■ **Input data**
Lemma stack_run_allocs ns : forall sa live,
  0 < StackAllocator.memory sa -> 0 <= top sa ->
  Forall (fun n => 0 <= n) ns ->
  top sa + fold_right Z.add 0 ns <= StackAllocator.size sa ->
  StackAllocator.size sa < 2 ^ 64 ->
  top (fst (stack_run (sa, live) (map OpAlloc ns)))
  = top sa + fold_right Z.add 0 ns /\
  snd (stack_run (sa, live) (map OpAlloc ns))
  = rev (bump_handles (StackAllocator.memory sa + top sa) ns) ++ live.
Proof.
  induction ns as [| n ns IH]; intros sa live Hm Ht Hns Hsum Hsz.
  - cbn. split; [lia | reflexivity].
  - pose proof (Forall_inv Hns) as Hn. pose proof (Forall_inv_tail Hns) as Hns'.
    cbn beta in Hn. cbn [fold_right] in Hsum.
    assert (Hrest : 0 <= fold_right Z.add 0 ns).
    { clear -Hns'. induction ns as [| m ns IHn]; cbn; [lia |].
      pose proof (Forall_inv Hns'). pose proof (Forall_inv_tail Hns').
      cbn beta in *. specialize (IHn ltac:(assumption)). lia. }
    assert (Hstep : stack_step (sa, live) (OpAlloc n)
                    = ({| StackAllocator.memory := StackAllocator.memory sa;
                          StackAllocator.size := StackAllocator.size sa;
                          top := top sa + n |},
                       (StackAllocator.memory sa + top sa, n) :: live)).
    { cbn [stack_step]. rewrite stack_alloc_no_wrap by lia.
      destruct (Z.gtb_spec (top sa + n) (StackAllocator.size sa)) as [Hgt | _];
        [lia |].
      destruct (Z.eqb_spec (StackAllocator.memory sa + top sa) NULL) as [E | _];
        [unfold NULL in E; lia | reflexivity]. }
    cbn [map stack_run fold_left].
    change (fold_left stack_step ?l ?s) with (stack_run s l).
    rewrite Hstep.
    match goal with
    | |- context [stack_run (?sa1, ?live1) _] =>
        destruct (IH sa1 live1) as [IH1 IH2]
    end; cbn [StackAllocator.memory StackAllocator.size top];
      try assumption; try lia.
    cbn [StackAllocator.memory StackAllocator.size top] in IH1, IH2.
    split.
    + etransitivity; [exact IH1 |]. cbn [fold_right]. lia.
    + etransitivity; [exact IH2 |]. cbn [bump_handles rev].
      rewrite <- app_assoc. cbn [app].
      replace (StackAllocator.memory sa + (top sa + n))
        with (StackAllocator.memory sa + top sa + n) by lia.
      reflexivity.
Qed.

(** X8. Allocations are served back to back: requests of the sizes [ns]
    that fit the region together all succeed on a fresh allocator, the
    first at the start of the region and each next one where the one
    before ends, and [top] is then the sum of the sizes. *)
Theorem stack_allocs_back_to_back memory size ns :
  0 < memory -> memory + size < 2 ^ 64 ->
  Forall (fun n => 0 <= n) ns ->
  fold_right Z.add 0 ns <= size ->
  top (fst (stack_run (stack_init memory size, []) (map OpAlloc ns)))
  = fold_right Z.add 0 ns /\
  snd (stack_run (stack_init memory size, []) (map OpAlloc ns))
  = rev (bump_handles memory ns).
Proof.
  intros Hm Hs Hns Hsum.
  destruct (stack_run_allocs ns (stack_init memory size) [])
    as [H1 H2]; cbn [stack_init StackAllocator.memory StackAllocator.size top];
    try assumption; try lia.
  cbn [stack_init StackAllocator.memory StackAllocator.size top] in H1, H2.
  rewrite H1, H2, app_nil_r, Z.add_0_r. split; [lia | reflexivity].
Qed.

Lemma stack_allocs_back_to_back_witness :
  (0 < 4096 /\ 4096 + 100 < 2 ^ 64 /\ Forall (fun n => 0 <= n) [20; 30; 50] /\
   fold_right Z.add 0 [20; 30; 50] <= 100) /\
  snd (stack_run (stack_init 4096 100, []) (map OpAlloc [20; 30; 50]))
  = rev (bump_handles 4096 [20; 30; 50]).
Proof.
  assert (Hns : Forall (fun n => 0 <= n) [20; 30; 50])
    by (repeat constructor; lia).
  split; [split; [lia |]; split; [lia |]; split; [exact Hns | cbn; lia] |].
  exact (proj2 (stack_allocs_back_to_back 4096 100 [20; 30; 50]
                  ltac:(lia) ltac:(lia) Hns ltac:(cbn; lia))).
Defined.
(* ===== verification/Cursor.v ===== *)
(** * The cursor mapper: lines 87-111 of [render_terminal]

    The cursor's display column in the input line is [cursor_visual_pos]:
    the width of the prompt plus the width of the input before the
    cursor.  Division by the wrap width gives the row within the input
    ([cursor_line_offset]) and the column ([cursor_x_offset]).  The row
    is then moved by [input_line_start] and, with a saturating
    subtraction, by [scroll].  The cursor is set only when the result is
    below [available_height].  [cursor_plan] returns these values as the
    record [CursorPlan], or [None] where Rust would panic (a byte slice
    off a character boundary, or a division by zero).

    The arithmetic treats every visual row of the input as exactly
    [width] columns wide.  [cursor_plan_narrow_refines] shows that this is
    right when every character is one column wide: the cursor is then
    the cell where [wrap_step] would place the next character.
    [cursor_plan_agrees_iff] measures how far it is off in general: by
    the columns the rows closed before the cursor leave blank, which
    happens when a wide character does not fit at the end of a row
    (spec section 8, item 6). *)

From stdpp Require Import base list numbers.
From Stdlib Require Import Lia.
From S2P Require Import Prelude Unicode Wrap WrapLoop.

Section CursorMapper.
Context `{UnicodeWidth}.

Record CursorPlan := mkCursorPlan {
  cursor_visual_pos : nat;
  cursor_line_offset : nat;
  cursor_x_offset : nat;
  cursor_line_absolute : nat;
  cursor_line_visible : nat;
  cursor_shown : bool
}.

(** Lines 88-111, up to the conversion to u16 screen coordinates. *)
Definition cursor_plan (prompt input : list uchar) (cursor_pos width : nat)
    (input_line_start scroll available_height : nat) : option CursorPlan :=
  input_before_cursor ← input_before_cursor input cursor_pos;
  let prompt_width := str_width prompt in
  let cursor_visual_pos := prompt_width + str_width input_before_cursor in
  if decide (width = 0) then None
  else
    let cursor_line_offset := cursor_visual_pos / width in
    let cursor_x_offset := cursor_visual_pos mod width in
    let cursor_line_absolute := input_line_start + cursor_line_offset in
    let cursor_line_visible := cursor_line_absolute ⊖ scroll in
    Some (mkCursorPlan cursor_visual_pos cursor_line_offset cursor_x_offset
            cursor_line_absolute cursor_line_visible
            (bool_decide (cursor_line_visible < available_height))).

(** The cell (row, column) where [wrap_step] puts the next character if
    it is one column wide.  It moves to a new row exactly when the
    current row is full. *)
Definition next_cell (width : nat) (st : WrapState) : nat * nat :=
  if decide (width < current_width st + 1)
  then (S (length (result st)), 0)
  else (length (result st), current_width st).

■ **Instructions for the task**
Copy back the listing above exactly, but only from the line with "first at the" through the line with "[width] columns wide.", both ends included.

■ **Answer below**
    first at the start of the region and each next one where the one
    before ends, and [top] is then the sum of the sizes. *)
Theorem stack_allocs_back_to_back memory size ns :
  0 < memory -> memory + size < 2 ^ 64 ->
  Forall (fun n => 0 <= n) ns ->
  fold_right Z.add 0 ns <= size ->
  top (fst (stack_run (stack_init memory size, []) (map OpAlloc ns)))
  = fold_right Z.add 0 ns /\
  snd (stack_run (stack_init memory size, []) (map OpAlloc ns))
  = rev (bump_handles memory ns).
Proof.
  intros Hm Hs Hns Hsum.
  destruct (stack_run_allocs ns (stack_init memory size) [])
    as [H1 H2]; cbn [stack_init StackAllocator.memory StackAllocator.size top];
    try assumption; try lia.
  cbn [stack_init StackAllocator.memory StackAllocator.size top] in H1, H2.
  rewrite H1, H2, app_nil_r, Z.add_0_r. split; [lia | reflexivity].
Qed.

Lemma stack_allocs_back_to_back_witness :
  (0 < 4096 /\ 4096 + 100 < 2 ^ 64 /\ Forall (fun n => 0 <= n) [20; 30; 50] /\
   fold_right Z.add 0 [20; 30; 50] <= 100) /\
  snd (stack_run (stack_init 4096 100, []) (map OpAlloc [20; 30; 50]))
  = rev (bump_handles 4096 [20; 30; 50]).
Proof.
  assert (Hns : Forall (fun n => 0 <= n) [20; 30; 50])
    by (repeat constructor; lia).
  split; [split; [lia |]; split; [lia |]; split; [exact Hns | cbn; lia] |].
  exact (proj2 (stack_allocs_back_to_back 4096 100 [20; 30; 50]
                  ltac:(lia) ltac:(lia) Hns ltac:(cbn; lia))).
Defined.
(* ===== verification/Cursor.v ===== *)
(** * The cursor mapper: lines 87-111 of [render_terminal]

    The cursor's display column in the input line is [cursor_visual_pos]:
    the width of the prompt plus the width of the input before the
    cursor.  Division by the wrap width gives the row within the input
    ([cursor_line_offset]) and the column ([cursor_x_offset]).  The row
    is then moved by [input_line_start] and, with a saturating
    subtraction, by [scroll].  The cursor is set only when the result is
    below [available_height].  [cursor_plan] returns these values as the
    record [CursorPlan], or [None] where Rust would panic (a byte slice
    off a character boundary, or a division by zero).

    The arithmetic treats every visual row of the input as exactly
    [width] columns wide.  [cursor_plan_narrow_refines] shows that this is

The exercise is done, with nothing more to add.